TASK DIRECTIONS: Write out again, exactly, the lines below starting at the one with "Theorem sys_malloc_large_block size" and ending at the one with "apply (W7 (p".

[Stored data]
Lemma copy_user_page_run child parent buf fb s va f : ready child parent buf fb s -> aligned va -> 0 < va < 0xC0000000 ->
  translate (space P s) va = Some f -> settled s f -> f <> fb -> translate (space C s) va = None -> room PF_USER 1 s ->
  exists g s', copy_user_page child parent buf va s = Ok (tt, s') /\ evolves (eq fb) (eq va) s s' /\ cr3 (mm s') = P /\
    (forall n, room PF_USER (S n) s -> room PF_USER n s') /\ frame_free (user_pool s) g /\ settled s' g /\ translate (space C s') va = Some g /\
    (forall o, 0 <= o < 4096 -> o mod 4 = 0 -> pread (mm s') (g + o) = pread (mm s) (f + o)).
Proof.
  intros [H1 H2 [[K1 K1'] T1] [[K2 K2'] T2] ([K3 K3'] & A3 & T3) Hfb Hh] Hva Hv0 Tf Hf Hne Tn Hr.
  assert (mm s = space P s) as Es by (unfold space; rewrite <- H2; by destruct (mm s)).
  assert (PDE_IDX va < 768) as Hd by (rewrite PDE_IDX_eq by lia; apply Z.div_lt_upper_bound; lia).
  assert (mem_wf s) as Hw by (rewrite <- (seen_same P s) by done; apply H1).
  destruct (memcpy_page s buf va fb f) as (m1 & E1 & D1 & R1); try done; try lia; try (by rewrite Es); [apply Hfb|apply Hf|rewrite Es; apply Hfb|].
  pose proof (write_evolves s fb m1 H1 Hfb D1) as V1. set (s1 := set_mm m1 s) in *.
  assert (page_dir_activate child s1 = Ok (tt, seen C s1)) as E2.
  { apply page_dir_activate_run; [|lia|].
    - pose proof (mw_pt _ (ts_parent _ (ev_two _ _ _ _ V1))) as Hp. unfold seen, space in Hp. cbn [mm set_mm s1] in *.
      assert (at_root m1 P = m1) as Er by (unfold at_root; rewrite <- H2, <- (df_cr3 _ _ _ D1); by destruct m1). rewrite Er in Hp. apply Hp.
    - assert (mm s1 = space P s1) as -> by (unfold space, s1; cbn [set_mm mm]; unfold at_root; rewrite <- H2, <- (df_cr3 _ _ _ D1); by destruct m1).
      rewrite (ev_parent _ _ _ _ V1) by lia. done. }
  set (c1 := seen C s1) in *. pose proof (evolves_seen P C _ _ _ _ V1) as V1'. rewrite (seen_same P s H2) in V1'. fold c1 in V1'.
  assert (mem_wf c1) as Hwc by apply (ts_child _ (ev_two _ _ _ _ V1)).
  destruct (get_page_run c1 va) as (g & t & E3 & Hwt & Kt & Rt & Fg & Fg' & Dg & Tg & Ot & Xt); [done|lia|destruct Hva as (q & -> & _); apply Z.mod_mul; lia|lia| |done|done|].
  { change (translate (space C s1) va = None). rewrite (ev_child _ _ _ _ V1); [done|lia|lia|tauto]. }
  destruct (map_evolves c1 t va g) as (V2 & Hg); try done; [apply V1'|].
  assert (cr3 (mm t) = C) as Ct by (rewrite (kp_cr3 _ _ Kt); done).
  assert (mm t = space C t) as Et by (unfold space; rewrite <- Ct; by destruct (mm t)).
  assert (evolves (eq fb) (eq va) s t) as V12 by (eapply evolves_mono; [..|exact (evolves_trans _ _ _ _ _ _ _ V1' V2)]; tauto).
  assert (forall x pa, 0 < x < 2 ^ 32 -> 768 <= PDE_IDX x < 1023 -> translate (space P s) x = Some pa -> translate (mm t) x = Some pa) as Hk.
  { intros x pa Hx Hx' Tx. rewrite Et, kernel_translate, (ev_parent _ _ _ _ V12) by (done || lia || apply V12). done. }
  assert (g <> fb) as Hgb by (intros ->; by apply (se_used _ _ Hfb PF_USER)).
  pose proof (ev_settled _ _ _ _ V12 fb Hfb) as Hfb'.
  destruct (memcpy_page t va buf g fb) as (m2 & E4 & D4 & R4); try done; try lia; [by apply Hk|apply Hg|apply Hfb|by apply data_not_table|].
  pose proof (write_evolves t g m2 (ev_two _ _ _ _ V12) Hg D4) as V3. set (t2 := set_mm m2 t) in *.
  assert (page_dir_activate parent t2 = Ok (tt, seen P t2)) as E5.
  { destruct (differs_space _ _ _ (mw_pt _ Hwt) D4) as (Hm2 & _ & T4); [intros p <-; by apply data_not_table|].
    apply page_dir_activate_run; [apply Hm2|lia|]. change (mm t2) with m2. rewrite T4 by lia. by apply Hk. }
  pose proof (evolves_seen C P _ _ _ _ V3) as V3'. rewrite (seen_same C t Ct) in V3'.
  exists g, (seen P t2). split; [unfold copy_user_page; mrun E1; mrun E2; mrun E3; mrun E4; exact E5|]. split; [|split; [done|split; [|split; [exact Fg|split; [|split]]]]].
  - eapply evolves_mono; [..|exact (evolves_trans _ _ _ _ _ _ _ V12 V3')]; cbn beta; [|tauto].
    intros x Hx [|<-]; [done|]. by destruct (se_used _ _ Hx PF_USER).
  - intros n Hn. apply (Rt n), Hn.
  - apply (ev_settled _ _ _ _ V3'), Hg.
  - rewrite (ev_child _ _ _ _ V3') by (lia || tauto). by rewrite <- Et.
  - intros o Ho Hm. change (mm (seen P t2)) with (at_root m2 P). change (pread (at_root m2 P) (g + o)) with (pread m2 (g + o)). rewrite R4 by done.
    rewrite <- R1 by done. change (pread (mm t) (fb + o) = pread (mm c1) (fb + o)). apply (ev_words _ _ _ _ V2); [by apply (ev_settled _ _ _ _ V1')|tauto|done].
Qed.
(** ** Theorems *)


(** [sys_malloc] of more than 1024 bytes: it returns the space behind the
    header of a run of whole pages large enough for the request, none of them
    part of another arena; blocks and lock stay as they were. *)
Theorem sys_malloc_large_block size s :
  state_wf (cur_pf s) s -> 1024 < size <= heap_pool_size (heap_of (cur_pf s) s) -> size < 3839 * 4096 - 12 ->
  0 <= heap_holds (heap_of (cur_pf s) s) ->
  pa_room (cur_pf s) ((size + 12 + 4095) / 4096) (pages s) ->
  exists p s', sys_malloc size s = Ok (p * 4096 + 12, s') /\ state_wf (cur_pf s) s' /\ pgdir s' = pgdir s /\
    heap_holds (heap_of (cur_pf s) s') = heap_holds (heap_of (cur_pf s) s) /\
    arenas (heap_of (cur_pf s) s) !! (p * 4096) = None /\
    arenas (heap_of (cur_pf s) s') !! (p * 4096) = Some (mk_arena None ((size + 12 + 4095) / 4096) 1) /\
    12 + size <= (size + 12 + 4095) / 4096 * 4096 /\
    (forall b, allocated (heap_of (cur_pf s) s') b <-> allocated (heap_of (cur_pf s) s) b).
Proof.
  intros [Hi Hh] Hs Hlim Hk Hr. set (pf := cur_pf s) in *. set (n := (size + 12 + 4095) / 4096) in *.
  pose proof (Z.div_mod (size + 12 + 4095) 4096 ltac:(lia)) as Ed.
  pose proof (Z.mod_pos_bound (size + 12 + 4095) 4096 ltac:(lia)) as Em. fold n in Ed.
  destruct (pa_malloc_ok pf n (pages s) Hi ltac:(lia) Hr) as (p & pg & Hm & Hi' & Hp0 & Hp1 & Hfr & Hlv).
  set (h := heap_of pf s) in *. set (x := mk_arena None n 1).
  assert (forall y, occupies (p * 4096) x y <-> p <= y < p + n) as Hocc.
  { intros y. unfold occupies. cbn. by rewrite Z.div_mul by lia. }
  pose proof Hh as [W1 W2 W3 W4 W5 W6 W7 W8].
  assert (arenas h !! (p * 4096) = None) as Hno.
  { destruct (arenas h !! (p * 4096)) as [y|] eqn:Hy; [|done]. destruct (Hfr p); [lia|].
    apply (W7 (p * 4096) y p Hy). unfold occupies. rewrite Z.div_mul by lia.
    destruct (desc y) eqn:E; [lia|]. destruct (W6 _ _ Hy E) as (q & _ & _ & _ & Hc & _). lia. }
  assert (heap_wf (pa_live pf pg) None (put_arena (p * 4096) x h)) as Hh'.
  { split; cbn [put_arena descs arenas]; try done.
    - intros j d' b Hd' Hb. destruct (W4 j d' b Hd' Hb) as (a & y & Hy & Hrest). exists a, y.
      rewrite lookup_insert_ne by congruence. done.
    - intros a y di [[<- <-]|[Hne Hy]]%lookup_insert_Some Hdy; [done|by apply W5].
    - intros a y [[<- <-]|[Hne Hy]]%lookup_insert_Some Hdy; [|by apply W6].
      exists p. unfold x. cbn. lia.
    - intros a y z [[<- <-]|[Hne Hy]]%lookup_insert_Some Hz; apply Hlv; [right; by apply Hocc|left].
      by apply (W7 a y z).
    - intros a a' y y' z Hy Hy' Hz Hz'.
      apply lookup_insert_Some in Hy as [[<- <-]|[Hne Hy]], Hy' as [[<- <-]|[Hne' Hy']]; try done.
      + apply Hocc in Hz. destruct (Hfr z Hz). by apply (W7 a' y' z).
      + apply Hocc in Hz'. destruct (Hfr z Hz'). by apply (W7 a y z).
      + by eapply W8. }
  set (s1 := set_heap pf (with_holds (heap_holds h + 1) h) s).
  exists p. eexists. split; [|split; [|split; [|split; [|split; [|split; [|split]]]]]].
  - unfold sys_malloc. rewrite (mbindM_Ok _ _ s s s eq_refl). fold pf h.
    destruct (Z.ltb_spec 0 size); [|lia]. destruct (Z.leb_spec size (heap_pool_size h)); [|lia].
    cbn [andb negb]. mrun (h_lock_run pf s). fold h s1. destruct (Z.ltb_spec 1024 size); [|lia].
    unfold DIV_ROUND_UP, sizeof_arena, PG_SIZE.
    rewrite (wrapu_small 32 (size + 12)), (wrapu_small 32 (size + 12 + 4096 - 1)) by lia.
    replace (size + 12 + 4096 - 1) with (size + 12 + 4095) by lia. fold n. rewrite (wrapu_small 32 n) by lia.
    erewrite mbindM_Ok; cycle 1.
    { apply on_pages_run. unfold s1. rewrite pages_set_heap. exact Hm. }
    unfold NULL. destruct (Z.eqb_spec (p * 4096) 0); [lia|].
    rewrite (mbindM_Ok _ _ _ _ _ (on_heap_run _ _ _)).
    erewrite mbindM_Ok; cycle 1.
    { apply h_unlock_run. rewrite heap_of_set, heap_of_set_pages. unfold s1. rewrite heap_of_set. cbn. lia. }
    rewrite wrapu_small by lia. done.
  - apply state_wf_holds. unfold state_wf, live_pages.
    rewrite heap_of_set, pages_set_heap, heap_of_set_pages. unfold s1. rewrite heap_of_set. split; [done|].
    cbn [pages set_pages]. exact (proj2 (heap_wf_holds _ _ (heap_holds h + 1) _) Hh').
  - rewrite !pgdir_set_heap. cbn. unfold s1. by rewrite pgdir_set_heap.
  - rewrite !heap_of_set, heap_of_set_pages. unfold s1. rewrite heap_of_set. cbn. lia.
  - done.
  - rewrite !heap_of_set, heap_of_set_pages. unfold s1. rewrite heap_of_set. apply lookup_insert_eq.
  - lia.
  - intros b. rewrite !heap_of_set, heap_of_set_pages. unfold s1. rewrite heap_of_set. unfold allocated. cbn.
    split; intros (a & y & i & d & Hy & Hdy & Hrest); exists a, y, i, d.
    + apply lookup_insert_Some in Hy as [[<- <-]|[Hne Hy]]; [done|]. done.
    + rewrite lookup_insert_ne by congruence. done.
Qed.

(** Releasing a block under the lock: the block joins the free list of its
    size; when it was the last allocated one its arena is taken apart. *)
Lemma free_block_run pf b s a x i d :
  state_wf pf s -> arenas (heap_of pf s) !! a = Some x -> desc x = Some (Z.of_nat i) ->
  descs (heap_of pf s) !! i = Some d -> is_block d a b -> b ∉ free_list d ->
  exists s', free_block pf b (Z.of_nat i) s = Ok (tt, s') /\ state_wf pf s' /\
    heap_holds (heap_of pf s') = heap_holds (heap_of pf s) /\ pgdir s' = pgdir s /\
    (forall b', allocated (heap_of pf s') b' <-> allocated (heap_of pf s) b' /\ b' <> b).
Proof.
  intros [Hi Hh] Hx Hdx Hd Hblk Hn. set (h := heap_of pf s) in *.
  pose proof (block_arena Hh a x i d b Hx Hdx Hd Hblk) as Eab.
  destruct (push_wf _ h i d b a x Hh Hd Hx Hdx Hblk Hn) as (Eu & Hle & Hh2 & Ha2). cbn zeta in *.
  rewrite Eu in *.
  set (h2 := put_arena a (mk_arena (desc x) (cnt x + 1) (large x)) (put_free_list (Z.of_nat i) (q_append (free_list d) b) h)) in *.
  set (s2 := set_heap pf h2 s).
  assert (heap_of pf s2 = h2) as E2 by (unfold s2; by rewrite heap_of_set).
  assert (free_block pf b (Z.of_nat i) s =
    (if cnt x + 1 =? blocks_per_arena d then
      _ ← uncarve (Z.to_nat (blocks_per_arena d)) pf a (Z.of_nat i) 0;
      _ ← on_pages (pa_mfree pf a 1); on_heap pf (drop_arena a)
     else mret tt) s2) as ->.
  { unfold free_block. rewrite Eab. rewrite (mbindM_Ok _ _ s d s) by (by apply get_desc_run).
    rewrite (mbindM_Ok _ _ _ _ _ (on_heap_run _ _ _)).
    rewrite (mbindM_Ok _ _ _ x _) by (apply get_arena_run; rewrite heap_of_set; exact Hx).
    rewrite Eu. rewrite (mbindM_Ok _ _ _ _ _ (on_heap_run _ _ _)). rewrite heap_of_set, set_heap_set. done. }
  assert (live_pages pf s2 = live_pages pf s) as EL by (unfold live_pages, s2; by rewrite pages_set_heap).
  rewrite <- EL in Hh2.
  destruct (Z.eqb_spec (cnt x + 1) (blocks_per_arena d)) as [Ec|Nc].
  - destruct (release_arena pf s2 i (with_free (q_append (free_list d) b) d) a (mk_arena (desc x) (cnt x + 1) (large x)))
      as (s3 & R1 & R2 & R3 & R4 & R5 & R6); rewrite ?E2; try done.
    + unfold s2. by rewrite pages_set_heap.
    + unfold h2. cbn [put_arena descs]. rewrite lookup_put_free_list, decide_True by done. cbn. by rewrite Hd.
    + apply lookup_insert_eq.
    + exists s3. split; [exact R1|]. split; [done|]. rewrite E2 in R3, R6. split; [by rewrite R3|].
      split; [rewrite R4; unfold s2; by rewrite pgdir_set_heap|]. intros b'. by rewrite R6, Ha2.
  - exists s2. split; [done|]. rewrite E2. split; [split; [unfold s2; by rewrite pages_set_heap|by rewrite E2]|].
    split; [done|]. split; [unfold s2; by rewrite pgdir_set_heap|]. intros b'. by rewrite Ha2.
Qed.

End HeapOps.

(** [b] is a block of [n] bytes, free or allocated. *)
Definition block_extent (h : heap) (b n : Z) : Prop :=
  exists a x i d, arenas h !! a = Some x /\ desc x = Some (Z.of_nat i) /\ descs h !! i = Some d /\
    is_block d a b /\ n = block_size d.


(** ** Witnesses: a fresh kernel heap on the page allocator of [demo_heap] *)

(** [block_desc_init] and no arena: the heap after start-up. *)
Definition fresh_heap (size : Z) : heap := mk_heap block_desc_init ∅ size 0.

PROBLEM SOLUTION:
Theorem sys_malloc_large_block size s :
  state_wf (cur_pf s) s -> 1024 < size <= heap_pool_size (heap_of (cur_pf s) s) -> size < 3839 * 4096 - 12 ->
  0 <= heap_holds (heap_of (cur_pf s) s) ->
  pa_room (cur_pf s) ((size + 12 + 4095) / 4096) (pages s) ->
  exists p s', sys_malloc size s = Ok (p * 4096 + 12, s') /\ state_wf (cur_pf s) s' /\ pgdir s' = pgdir s /\
    heap_holds (heap_of (cur_pf s) s') = heap_holds (heap_of (cur_pf s) s) /\
    arenas (heap_of (cur_pf s) s) !! (p * 4096) = None /\
    arenas (heap_of (cur_pf s) s') !! (p * 4096) = Some (mk_arena None ((size + 12 + 4095) / 4096) 1) /\
    12 + size <= (size + 12 + 4095) / 4096 * 4096 /\
    (forall b, allocated (heap_of (cur_pf s) s') b <-> allocated (heap_of (cur_pf s) s) b).
Proof.
  intros [Hi Hh] Hs Hlim Hk Hr. set (pf := cur_pf s) in *. set (n := (size + 12 + 4095) / 4096) in *.
  pose proof (Z.div_mod (size + 12 + 4095) 4096 ltac:(lia)) as Ed.
  pose proof (Z.mod_pos_bound (size + 12 + 4095) 4096 ltac:(lia)) as Em. fold n in Ed.
  destruct (pa_malloc_ok pf n (pages s) Hi ltac:(lia) Hr) as (p & pg & Hm & Hi' & Hp0 & Hp1 & Hfr & Hlv).
  set (h := heap_of pf s) in *. set (x := mk_arena None n 1).
  assert (forall y, occupies (p * 4096) x y <-> p <= y < p + n) as Hocc.
  { intros y. unfold occupies. cbn. by rewrite Z.div_mul by lia. }
  pose proof Hh as [W1 W2 W3 W4 W5 W6 W7 W8].
  assert (arenas h !! (p * 4096) = None) as Hno.
  { destruct (arenas h !! (p * 4096)) as [y|] eqn:Hy; [|done]. destruct (Hfr p); [lia|].
    apply (W7 (p * 4096) y p Hy). unfold occupies. rewrite Z.div_mul by lia.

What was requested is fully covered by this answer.